Seeing the absolutely awesome latest Harry Potter movie kicked up my excitement about the next book coming out (and I just now figured out that I'm going to be out of town the night it's released and won't be able to engage in the celebrations with [livejournal.com profile] flowrs4ophelia, dammit). Up until then I'd been kind of...almost exhausted by the thought of it, because I'm intending on avoiding the internet and even, you know, restaurants so as to evade fucking up the event that will undoubtedly draw spoiler-trolls into revolutionary levels of rampant live-or-die quips. I have seriously been exposed to major spoilers for literally everything I've ever been heavily into (though with Queer As Folk, I got lucky...I did read something on the back of the DVD cover about a bashing, but after watching that episode realized I had somehow completely blocked it out of my mind and forgotten about it, probably because I just hadn't been into the show yet), and this is like THE MOST IMPORTANT THING EVER. The really hilarious thing is that even though I hate spoilers, I still always have this sort of compulsive need to read the last paragraph of a book before I start it. I know there are a lot of people who also do this, but I seem to be the only person that doesn't actually like to be prepared for whatever happens in the end, I just have to do it. Usually last paragraphs don't actually give anything away, though. They prepare you for a happy or a sad ending, but not the reasons why.
I haven't actually been doing a lot of thinking about the possibilty of specific characters dying, at least not the ones that haven't been widely discussed, probably because it will lessen the impact of the deaths if I've sort of adjusted myself to the thought of them being the one that dies. With Rowling, I have a feeling she might kill off somebody that will make us go, "OMG, you're killing them!?" as well as somebody more obvious. Sara brought up, though, that she mentioned in an interview how she had one death in mind but forgoed that death for the death of two others. A lot of people think this points to the twins. At first, the idea of them dying makes me really really sad, but then again...if they went out in some perfectly heroic way I think it would actually do tremendous justice to their characters. If Rowling kills only one of them, I will be so mad.
My "theories"?
Remus has to live. (because how could she do that?)
Snape has to die. (because he is a tragic character.)
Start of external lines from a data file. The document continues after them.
(** * BlobStorageArea: a document chunked over fixed-size slots of a key-value store

    Shallow embedding of [BlobStorageArea.ts] (with [DummyStorageArea.ts],
    [enums.ts], [types.ts] and the two error classes) and the properties
    checked against it.

    Conventions of the embedding.
    - A JavaScript string is kept in its UTF-8 form, as a [string] (a list
      of bytes); a [Blob] is a list of bytes.  [new Blob([s])] is then the
      byte list of [s], and [blob.text()] is the UTF-8 decoder of the
      platform (malformed sequences become U+FFFD, a leading byte order mark
      is dropped), written out below.
    - The calls of an [async] method take effect in the order in which they
      are issued; [await] is sequencing.  One operation runs at a time.
    - Objects are association lists of their own string-keyed properties in
      insertion order; inherited properties and the reordering of
      integer-like keys are outside the model.
    - Hashing, zlib and [JSON.parse] are library code: they are parameters
      of the development (section [Engine]). *)

From Stdlib Require Import ZArith Lia Ascii String.
From stdpp Require Import gmap strings list fin_maps pretty.

#[local] Set Warnings "-register-all".

Open Scope string_scope.
Open Scope list_scope.

(** ** Bytes, blobs and text *)

Definition Blob := list ascii.

Definition byte (n : N) : ascii := ascii_of_N n.
Definition code (b : ascii) : N := N_of_ascii b.

(** [new Blob([s])] for a string [s]. *)
Definition blob_of_string (s : string) : Blob := list_ascii_of_string s.

(** [blob.size] *)
Definition blob_size (b : Blob) : nat := length b.

(** [blob.slice(start, end)] for [0 <= start] and [0 <= end]: both ends are
    clamped to the size and an inverted range is empty. *)
Definition blob_slice (start end_ : nat) (b : Blob) : Blob :=
  take (end_ - start) (drop start b).

(** [new Blob(blobs)] for a list of blobs. *)
Definition blob_concat (blobs : list Blob) : Blob := concat blobs.

(** *** The UTF-8 decoder behind [blob.text()]

    The decoder of the Encoding standard, as a state machine over the bytes:
    [needed] continuation bytes are still expected, [pending] holds the bytes
    of the sequence read so far, and the next byte has to lie in
    [[lower, upper]].  The output is produced in UTF-8 again. *)

Definition replacement : list ascii := [byte 239; byte 191; byte 189].

Record utf8_state := Utf8State {
  needed : nat;
  pending : list ascii;
  lower : N;
  upper : N
}.

Definition utf8_idle : utf8_state := Utf8State 0 [] 128 191.

Definition between (lo hi n : N) : bool := (lo <=? n)%N && (n <=? hi)%N.

Definition utf8_lead (b : ascii) : utf8_state * list ascii :=
  let n := code b in
  if (n <=? 127)%N then (utf8_idle, [b])
  else if between 194 223 n then (Utf8State 1 [b] 128 191, [])
  else if between 224 239 n then
    (Utf8State 2 [b] (if (n =? 224)%N then 160 else 128)
                     (if (n =? 237)%N then 159 else 191), [])
  else if between 240 244 n then
    (Utf8State 3 [b] (if (n =? 240)%N then 144 else 128)
                     (if (n =? 244)%N then 143 else 191), [])
  else (utf8_idle, replacement).

Definition utf8_step (st : utf8_state) (b : ascii) : utf8_state * list ascii :=
  match needed st with
  | 0 => utf8_lead b
  | S k =>
      if between (lower st) (upper st) (code b) then
        match k with
        | 0 => (utf8_idle, pending st ++ [b])
        | S _ => (Utf8State k (pending st ++ [b]) 128 191, [])
        end
      else
        (* the sequence is broken: one U+FFFD, and the byte is read again *)
        let '(st', out) := utf8_lead b in (st', replacement ++ out)
  end.

Fixpoint utf8_run (st : utf8_state) (bs : list ascii) : list ascii :=
  match bs with
  | [] => match needed st with 0 => [] | S _ => replacement end
  | b :: rest => let '(st', out) := utf8_step st b in out ++ utf8_run st' rest
  end.

Definition strip_bom (bs : list ascii) : list ascii :=
  match bs with
  | b1 :: b2 :: b3 :: rest =>
      if ((code b1 =? 239) && (code b2 =? 187) && (code b3 =? 191))%N
      then rest else bs
  | _ => bs
  end.

(** [await blob.text()] *)
Definition blob_text (b : Blob) : string :=
  string_of_list_ascii (utf8_run utf8_idle (strip_bom b)).

(** ** JSON values and [JSON.stringify] *)

(** Numbers are the integers, printed in decimal: that is how
    [JSON.stringify] prints an integer below [10^21] in magnitude. *)
Inductive json :=
| JNull
| JBool (b : bool)
| JNum (n : Z)
| JStr (s : string)
| JArr (elems : list json)
| JObj (props : list (string * json)).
One or more of the Weasleys has to die.

And I just don't know at all about Harry. There are some good arguments for his death being the appropriate ending, but I still find it really hard to picture how the hell the story would end if that happened. And in a way, it would just feel so...predictable. I mean, if I put myself in JKR's place, I just can't fathom actually having the guts to end the books that way. What my actual emotional response to either outcome would be remains to be pondered, but if Harry Potter dies, I will be commending Rowling for having some serious balls.